To establish a cause of action to recover damages for malpractice based on lack of informed consent, a plaintiff must prove (1) that the person providing the professional treatment failed to disclose alternatives thereto and failed to inform the patient of reasonably foreseeable risks associated with the treatment, and the alternatives, that a reasonable medical practitioner would have disclosed in the same circumstances, (2) that a reasonably prudent patient in the same position would not have undergone the treatment if he or she had been fully informed, and (3) that the lack of informed consent is a proximate cause of the injury (see Lavi v NYU Hosps. Ctr., 133 AD3d 830, 832 [2015]; Spano v Bertocci, 299 AD2d 335, 337-338 [2002]). The fact that a plaintiff signed a consent form, standing alone, does not establish a defendant's prima facie entitlement to judgment as a matter of law (see Palmeiro v Luchs, 202 AD3d at 991-992; Walker v Saint Vincent Catholic Med. Ctrs., 114 AD3d 669, 670 [2014]). Here, the defendants' submissions failed to establish, prima facie, that the plaintiff was informed about the risks and benefits of inducing labor immediately, and the available alternatives thereto. Thus, the defendants failed to establish the absence of triable issues of fact with respect to the cause of action alleging lack of informed consent (see Palmeiro v Luchs, 202 AD3d at 992; Lavi v NYU Hosps. Ctr., 133 AD3d at 832; Thaw v North Shore Univ.
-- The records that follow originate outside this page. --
(* ===== verification/Rtl8139Card.v ===== *)
(** The RTL8139 driver with its card: what initialisation sets up, and what the card
    puts on the wire. *)

From S2P Require Export Rtl8139.

Open Scope Z_scope.

Section card.
  (** The addresses of the context and of the card's registers, and the target. *)
  Context (A B : Z) `{Arch}.
  #[local] Existing Instances card_ctx card_bus.
#[local] Instance the_ctx : CtxMem unit rtl8139 machine := card_ctx A.
#[local] Instance the_bus : Bus machine := card_bus B.
  Hypothesis HB : 0x10000 <= B /\ B + 0x100 <= 2 ^ 64.
  Hypothesis HA : 0 <= A /\ A + 0x10000 <= 2 ^ 32.

(** The address of the transmit buffer. *)
Definition tx_address : Z := A + offsetof_tx_buffer.

(** The card's next transmit descriptor: it goes round the four of them. *)
Definition card_descriptor (m : machine) : Z := len (m_wire m) mod 4.

(** The frame a descriptor designates, read from the transmit buffer when it is sent. *)
Definition descriptor_frame (m : machine) (d : Z) : res bytes :=
  load (tx_buffer (m_ctx m)) (m_regs m (RTL8139_TXADDR0 + d * 4) - tx_address)
    (m_regs m (RTL8139_TXSTATUS0 + d * 4) mod 2 ^ 13).
(** [buffer]: an object and an offset into it, or NULL. *)
Definition random_get_bytes (s : random_state) (buffer : option (bytes * Z)) (length : Z)
    : St W (Z * option (bytes * Z) * random_state) :=
  match buffer with
  | None => mret (-1, buffer, s)
  | Some (b, o) =>
      if length =? 0 then mret (-1, buffer, s) else
      s ← (if random_initialized s then mret s else
             r ← gets rng_registry; seed ← lift (prng_init r); mret (set_seeded seed s));
      if 0 <? device_count s then
        let device_idx := next_device_index s in
        let s := set_next_index ((next_device_index s + 1) mod device_count s) s in
        '(r, b, s) ← hardware_read_bytes s (Some (Z.to_nat device_idx)) b o length;
        mret (r, Some (b, o), s)
      else
        '(b, s) ← fill s b o length;
        mret (to_int length, Some (b, o), s)
  end.
End random.

(* ------------------------------------------------------------------ *)
(** ** The generator *)

Lemma u64_testbit x i : 0 <= i < 64 -> Z.testbit (u64 x) i = Z.testbit x i.
Proof. intros. unfold u64. by rewrite Z.mod_pow2_bits_low by lia. Qed.
Lemma is_u64_testbit x i : is_u64 x -> 64 <= i -> Z.testbit x i = false.
Proof. intros Hx Hi. rewrite <- (u64_id x Hx). unfold u64. by apply Z.mod_pow2_bits_high. Qed.
Lemma bits_is_u64 x : 0 <= x -> (forall i, 64 <= i -> Z.testbit x i = false) -> is_u64 x.
Proof.
  intros H0 Hx. assert (x = u64 x) as ->; [|apply u64_range].
  apply Z.bits_inj'. intros i Hi. destruct (Z.lt_ge_cases i 64).
  - by rewrite u64_testbit by lia.
  - rewrite Hx by lia. unfold u64. by rewrite Z.mod_pow2_bits_high by lia.
Qed.

Lemma lxor_u64 a b : is_u64 a -> is_u64 b -> is_u64 (Z.lxor a b).
Proof.
  intros Ha Hb. apply bits_is_u64; [apply Z.lxor_nonneg; unfold is_u64 in *; lia|].
  intros i Hi. by rewrite Z.lxor_spec, !is_u64_testbit.
Qed.
Lemma shiftr_u64 a k : is_u64 a -> 0 <= k -> is_u64 (Z.shiftr a k).
Proof.
  intros Ha Hk. apply bits_is_u64; [apply Z.shiftr_nonneg; unfold is_u64 in *; lia|].
  intros i Hi. rewrite Z.shiftr_spec by lia. apply is_u64_testbit; [done|lia].
Qed.
Lemma lor_u64 a b : is_u64 a -> is_u64 b -> is_u64 (Z.lor a b).
Proof.
  intros Ha Hb. apply bits_is_u64; [apply Z.lor_nonneg; unfold is_u64 in *; lia|].
  intros i Hi. by rewrite Z.lor_spec, !is_u64_testbit.
Qed.

Lemma bits_zero x : is_u64 x -> (forall i, 0 <= i < 64 -> Z.testbit x i = false) -> x = 0.
Proof.
  intros Hx Hb. apply Z.bits_inj'. intros i Hi. rewrite Z.bits_0.
  destruct (Z.lt_ge_cases i 64); [apply Hb; lia|by apply is_u64_testbit].
Qed.

(** Each of the three steps is injective at zero: the lowest (highest) bit set
    survives. *)
Lemma xor_shiftl_zero x k : 0 < k -> is_u64 x -> Z.lxor x (u64 (Z.shiftl x k)) = 0 -> x = 0.
Proof.
  intros Hk Hx E. apply bits_zero; [done|]. intros i [H0 Hi].
  revert Hi. pattern i. apply Zlt_0_ind; [|done]. clear i H0. intros i IH H0 Hi.
  apply (f_equal (fun z => Z.testbit z i)) in E.
  rewrite Z.lxor_spec, u64_testbit, Z.shiftl_spec, Z.bits_0 in E by lia.
  apply xorb_eq in E. rewrite E. destruct (Z.lt_ge_cases (i - k) 0).
  - by apply Z.testbit_neg_r.
  - apply IH; lia.
Qed.

Lemma xor_shiftr_zero x k : 0 < k -> is_u64 x -> Z.lxor x (Z.shiftr x k) = 0 -> x = 0.
Proof.
  intros Hk Hx E. apply bits_zero; [done|]. intros i [H0 Hi].
  assert (Hall : forall n, 0 <= n -> forall j, 0 <= j -> 64 - j <= n -> Z.testbit x j = false).
  { intros n Hn. pattern n. apply Zlt_0_ind; [|done]. clear n Hn. intros n IH Hn j Hj Hle.
    destruct (Z.lt_ge_cases j 64); [|by apply is_u64_testbit].
    pose proof (f_equal (fun z => Z.testbit z j) E) as Ej. cbn beta in Ej.
    rewrite Z.lxor_spec, Z.shiftr_spec, Z.bits_0 in Ej by lia. apply xorb_eq in Ej. rewrite Ej.
    apply (IH (n - 1)); lia. }
  by apply (Hall (64 - i)); lia.
Qed.

Lemma xorshift64_range x : is_u64 x -> is_u64 (xorshift64 x).
Proof.
  intros Hx. unfold xorshift64.
  repeat first [apply lxor_u64|apply shiftr_u64; [|lia]|apply u64_range|done].
Qed.

Lemma xorshift64_nonzero x : is_u64 x -> x <> 0 -> xorshift64 x <> 0.
Proof.
  intros Hx Hne E. unfold xorshift64 in E.
  apply xor_shiftl_zero in E; [|lia|].
  - apply xor_shiftr_zero in E; [|lia|].
    + apply xor_shiftl_zero in E; [done|lia|done].
    + apply lxor_u64; [done|apply u64_range].
  - repeat first [apply lxor_u64|apply shiftr_u64; [|lia]|apply u64_range|done].
Qed.

(** A state the generator may have. *)
Definition prng_ok (x : Z) : Prop := is_u64 x /\ x <> 0.

Lemma xorshift64_ok x : prng_ok x -> prng_ok (xorshift64 x).
Proof. intros [? ?]. split; [by apply xorshift64_range|by apply xorshift64_nonzero]. Qed.

(** ** The seed *)

Lemma base_seed_ok : prng_ok BASE_SEED.
Proof. split; [split; vm_compute; congruence|vm_compute; congruence]. Qed.

(** What the fields of a registered device hold. *)
Definition device_ok (d : device) : Prop := is_u64 (reg_base d).

Lemma mix_device_ok seed d : is_u64 seed -> device_ok d -> is_u64 (mix_device seed d).
Proof.
  intros Hs Hd. unfold mix_device.
  repeat first [apply lor_u64|apply lxor_u64|apply shiftr_u64; [|lia]|apply u64_range|done].
Qed.

Lemma mix_devices_spec r : registry_wf r -> forall n i seed,
  mix_devices n r (if (i <? length (device_storage r))%nat then Some i else None) seed
  = Ok (foldl mix_device seed (take n (drop i (device_storage r)))).
Proof.
  intros [_ _ Ht] n. induction n as [|n IH]; intros i seed; [done|].
  destruct (Nat.ltb_spec i (length (device_storage r))).
  - destruct (Ht i) as (d & Hd & En); [done|]. cbn [mix_devices devices_get_next].
    rewrite (slot_lookup r i d Hd). cbn [mbind res_bind]. unfold mret, res_ret. cbn [mbind res_bind].
    rewrite En, IH, (drop_S _ d i) by done. done.
  - by rewrite drop_ge by lia.
Qed.

Lemma prng_init_ok r : registry_wf r -> Forall device_ok (device_storage r) ->
  exists seed, prng_init r = Ok seed /\ prng_ok seed /\
    let mixed := foldl mix_device BASE_SEED (take 16 (device_storage r)) in
    seed = if mixed =? 0 then BASE_SEED else mixed.
Proof.
  intros Hr Hd. unfold prng_init, devices_get_first.
  assert (device_list_head r = if (0 <? length (device_storage r))%nat then Some O else None) as ->.
  { rewrite (wf_head r Hr). by destruct (device_storage r). }
  rewrite (mix_devices_spec r Hr), drop_0. cbn [mbind res_bind]. eexists. split; [reflexivity|].
  split; [|done]. destruct (Z.eqb_spec (foldl mix_device BASE_SEED (take 16 (device_storage r))) 0).
  - apply base_seed_ok.
  - split; [|done].
    assert (forall l seed, Forall device_ok l -> is_u64 seed -> is_u64 (foldl mix_device seed l)) as Hfold.
    { induction l as [|d l IH]; intros s Hl Hs; [done|]. apply Forall_cons in Hl as [? ?].
      apply IH; [done|]. by apply mix_device_ok. }
    apply Hfold; [by apply Forall_take|apply base_seed_ok].
Qed.

(** ** The bytes of the generator *)

Definition le64 (x : Z) : bytes := (fun i => u8 (Z.shiftr x (Z.of_nat i * 8))) <$> seq 0 8.

(** The outputs from state [x] on, and the state after [n] of them. *)
Fixpoint prng_words (n : nat) (x : Z) : bytes :=
  match n with O => [] | S n => le64 (xorshift64 x) ++ prng_words n (xorshift64 x) end.
Fixpoint prng_after (n : nat) (x : Z) : Z :=
  match n with O => x | S n => prng_after n (xorshift64 x) end.
(** The outputs that [length] bytes take. *)
Definition words_of (length : Z) : nat := Z.to_nat ((length + 7) / 8).
Definition prng_bytes (length x : Z) : bytes := take (Z.to_nat length) (prng_words (words_of length) x).

Lemma le64_len x : len (le64 x) = 8.
Proof. done. Qed.
Lemma prng_words_len n : forall x, len (prng_words n x) = Z.of_nat n * 8.
Proof. induction n as [|n IH]; intros x; [done|]. cbn [prng_words]. rewrite len_app, le64_len, IH. lia. Qed.

Lemma prng_bytes_len n x : 0 <= n -> len (prng_bytes n x) = n.
Proof.
  intros Hn. unfold prng_bytes. pose proof (prng_words_len (words_of n) x) as Hl.
  unfold len, words_of in *. rewrite length_take. zdm.
Qed.

Lemma store_word_store b o x n : (n <= 8)%nat -> 0 <= o -> o + Z.of_nat n <= len b ->
  store_word b o x n = store b o (take n (le64 x)).
Proof.
  intros Hn Ho Hl. unfold store_word, for_n.
  assert (take n (le64 x) = (fun i => Z.land (Z.shiftr x (Z.of_nat i * 8)) 0xFF) <$> seq 0 n) as ->.
  { unfold le64. rewrite <- fmap_take, take_seq. replace (n `min` 8)%nat with n by lia.
    apply list_fmap_ext. intros i y _. symmetry. apply land_255. }
  clear Hn. induction n as [|n IH].
  - cbn [seq foldl fmap list_fmap]. destruct (split_at b o 0) as (h & mid & t & -> & <- & Hm); [lia..|].
    destruct mid; [|rewrite len_cons in Hm; pose proof (len_nonneg mid); lia].
    by rewrite (store_ok h [] t []).
  - rewrite seq_S, foldl_snoc, fmap_app, IH by lia. cbn [Nat.add fmap list_fmap].
    apply wr_seq. unfold len. rewrite length_fmap, length_seq. lia.
Qed.

Lemma prng_after_ok n : forall x, prng_ok x -> prng_ok (prng_after n x).
Proof. induction n as [|n IH]; intros x Hx; [done|]. by apply IH, xorshift64_ok. Qed.

Lemma prng_fill_spec fuel : forall b o n x,
  0 <= n -> 0 <= o -> o + n <= len b -> (Z.to_nat (n / 8) < fuel)%nat ->
  prng_fill_bytes fuel b o n x
  = (b' ← store b o (prng_bytes n x); Ok (b', prng_after (words_of n) x)).
Proof.
  induction fuel as [|fuel IH]; intros b o n x Hn Ho Hl Hf; [lia|]. cbn [prng_fill_bytes].
  destruct (Z.leb_spec 8 n).
  - rewrite store_word_store by lia. change (take 8 (le64 (xorshift64 x))) with (le64 (xorshift64 x)).
    assert (words_of n = S (words_of (n - 8))) as Hw by (unfold words_of; zdm).
    assert (prng_bytes n x = le64 (xorshift64 x) ++ prng_bytes (n - 8) (xorshift64 x)) as ->.
    { unfold prng_bytes. rewrite Hw. cbn [prng_words].
      rewrite take_app_ge by (change (length (le64 (xorshift64 x))) with 8%nat; lia).
      do 2 f_equal. change (length (le64 (xorshift64 x))) with 8%nat. lia. }
    rewrite <- (store_seq b o (le64 (xorshift64 x)) _ (o + 8)) by done.
    destruct (store b o (le64 (xorshift64 x))) as [b1| |] eqn:E; [|done..]. cbn [mbind res_bind].
    apply store_len in E. rewrite IH by (try lia; zdm). by rewrite Hw.
  - destruct (Z.ltb_spec 0 n).
    + rewrite store_word_store by lia.
      assert (words_of n = 1%nat) as Hw by (unfold words_of; zdm).
      unfold prng_bytes. rewrite Hw. cbn [prng_words prng_after]. by rewrite app_nil_r.
    + replace n with 0 by lia. change (prng_bytes 0 x) with (@nil Z). change (words_of 0) with O.
      destruct (split_at b o 0) as (h & mid & t & -> & <- & Hm); [lia..|].
      destruct mid; [|rewrite len_cons in Hm; pose proof (len_nonneg mid); lia].
      by rewrite (store_ok h [] t []).
Qed.

Lemma fill_fuel_enough n : 0 <= n -> (Z.to_nat (n / 8) < fill_fuel n)%nat.
Proof. unfold fill_fuel. lia. Qed.

(** ** The module against the driver's contract *)

(** What the entropy driver and the resource manager promise, as long as the contexts
    are acquired in order: a read from an acquired context returns, writes nothing but
    the [n] bytes it was given, and keeps all contexts ready. *)
Class RngLaws (W : Type) `{Console W} `{RngDriver W} := {
  rng_inv : W -> Prop;
  rng_ready : nat -> W -> Prop;
  rng_inv_write : forall s w, rng_inv w -> rng_inv (con_write s w);
  rng_ready_write : forall i s w, rng_ready i w -> rng_ready i (con_write s w);
  rng_registry_write : forall s w, rng_registry (con_write s w) = rng_registry w;
  rng_read_ok : forall i b o n w,
    rng_inv w -> rng_ready i w -> 0 <= o -> 0 < n -> o + n <= len b ->
    exists r xs b' w', rng_read i b o n w = Ok (r, b', w') /\
      len xs = n /\ store b o xs = Ok b' /\ rng_inv w' /\ forall j, rng_ready j w -> rng_ready j w';
  rng_acquire_ok : forall i w, rng_inv w -> (forall j, (j < i)%nat -> rng_ready j w) ->
    exists r w', rng_acquire i w = Ok (r, w') /\ rng_inv w' /\
    (forall j, rng_ready j w -> rng_ready j w') /\ (r <> None -> rng_ready i w') /\
    rng_registry w' = rng_registry w
}.

Section module.
  Context {W : Type} `{RngLaws W}.

(** The invariant of the module's state. *)
Record random_ok (s : random_state) (w : W) : Prop := RandomOk {
  ok_resources : length (resources s) = 4%nat;
  ok_count : 0 <= device_count s <= MAX_HARDWARE_RNG_DEVICES;
  ok_next : 0 <= next_device_index s /\
    (next_device_index s < device_count s \/ next_device_index s = 0);
  ok_inv : rng_inv w;
  ok_ready : forall i, (i < Z.to_nat (device_count s))%nat -> rng_ready i w;
  ok_seed : if random_initialized s then prng_ok (prng_state s)
            else registry_wf (rng_registry w) /\ Forall device_ok (device_storage (rng_registry w))
}.

(** The generator's state at the first use: the seed. *)
Definition seeded (s : random_state) (w : W) (x : Z) : Prop :=
  if random_initialized s then x = prng_state s else prng_init (rng_registry w) = Ok x.

Lemma seed_step s (w : W) x : seeded s w x ->
  (if random_initialized s then mret s else
     r ← gets rng_registry; seed ← lift (prng_init r); mret (set_seeded seed s)) w
  = Ok (set_seeded x s, w).
Proof.
  unfold seeded. destruct s as [rs c nx init st]. cbn. destruct init; [by intros ->|]. intros E.
  erewrite St_bind_ok by reflexivity. by erewrite St_bind_ok by (by apply lift_ok).
Qed.

Lemma seeding s (w : W) : random_ok s w -> exists x, seeded s w x /\ prng_ok x.
Proof.
  intros [_ _ _ _ _ Hs]. unfold seeded. destruct (random_initialized s); [by exists (prng_state s)|].
  destruct Hs as [Hr Hd]. destruct (prng_init_ok _ Hr Hd) as (x & E & Hx & _). by exists x.
Qed.
Lemma search_list w : searches w -> mgr_devices (w_manager w) = (if (0 <? n)%nat then Some O else None).
Proof using Hone.
  intros ->. pose proof (or_device Hone). by destruct (Nat.ltb_spec 0 n); [|lia].
Qed.

Lemma acquire_again i w : searches w -> granted_state w -> rng_acquire i w = Ok (None, w).
Proof using Hone.
  intros Hs (h & Hwf & Hd & _). cbn [rng_acquire rng_ops].
  rewrite (acquire_taken mem (fun _ => devices) rng_drv i (w_manager w) [h] n (w_machine w));
    [by destruct w|done|apply Hone|by apply search_list|apply Hone|].
  intros j d _ Hj. destruct (or_matches Hone j d Hj) as (b & Hb & Hbj). exists b. split; [done|].
  intros Hbt. rewrite (proj1 Hbj Hbt). cbn. rewrite Hd. by apply list_elem_of_singleton.
Qed.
Hosp., 129 AD3d 937, 939 [2015]).
The remaining contention of NYMH and Fazeli is without merit.
Accordingly, that branch of the motion which was for summary judgment dismissing the complaint insofar as asserted against NYMH and Fazeli should have been denied. Barros, J.P., Maltese, Zayas and Wan, JJ., concur. [Prior Case History: 2019 NY Slip Op 31940(U).]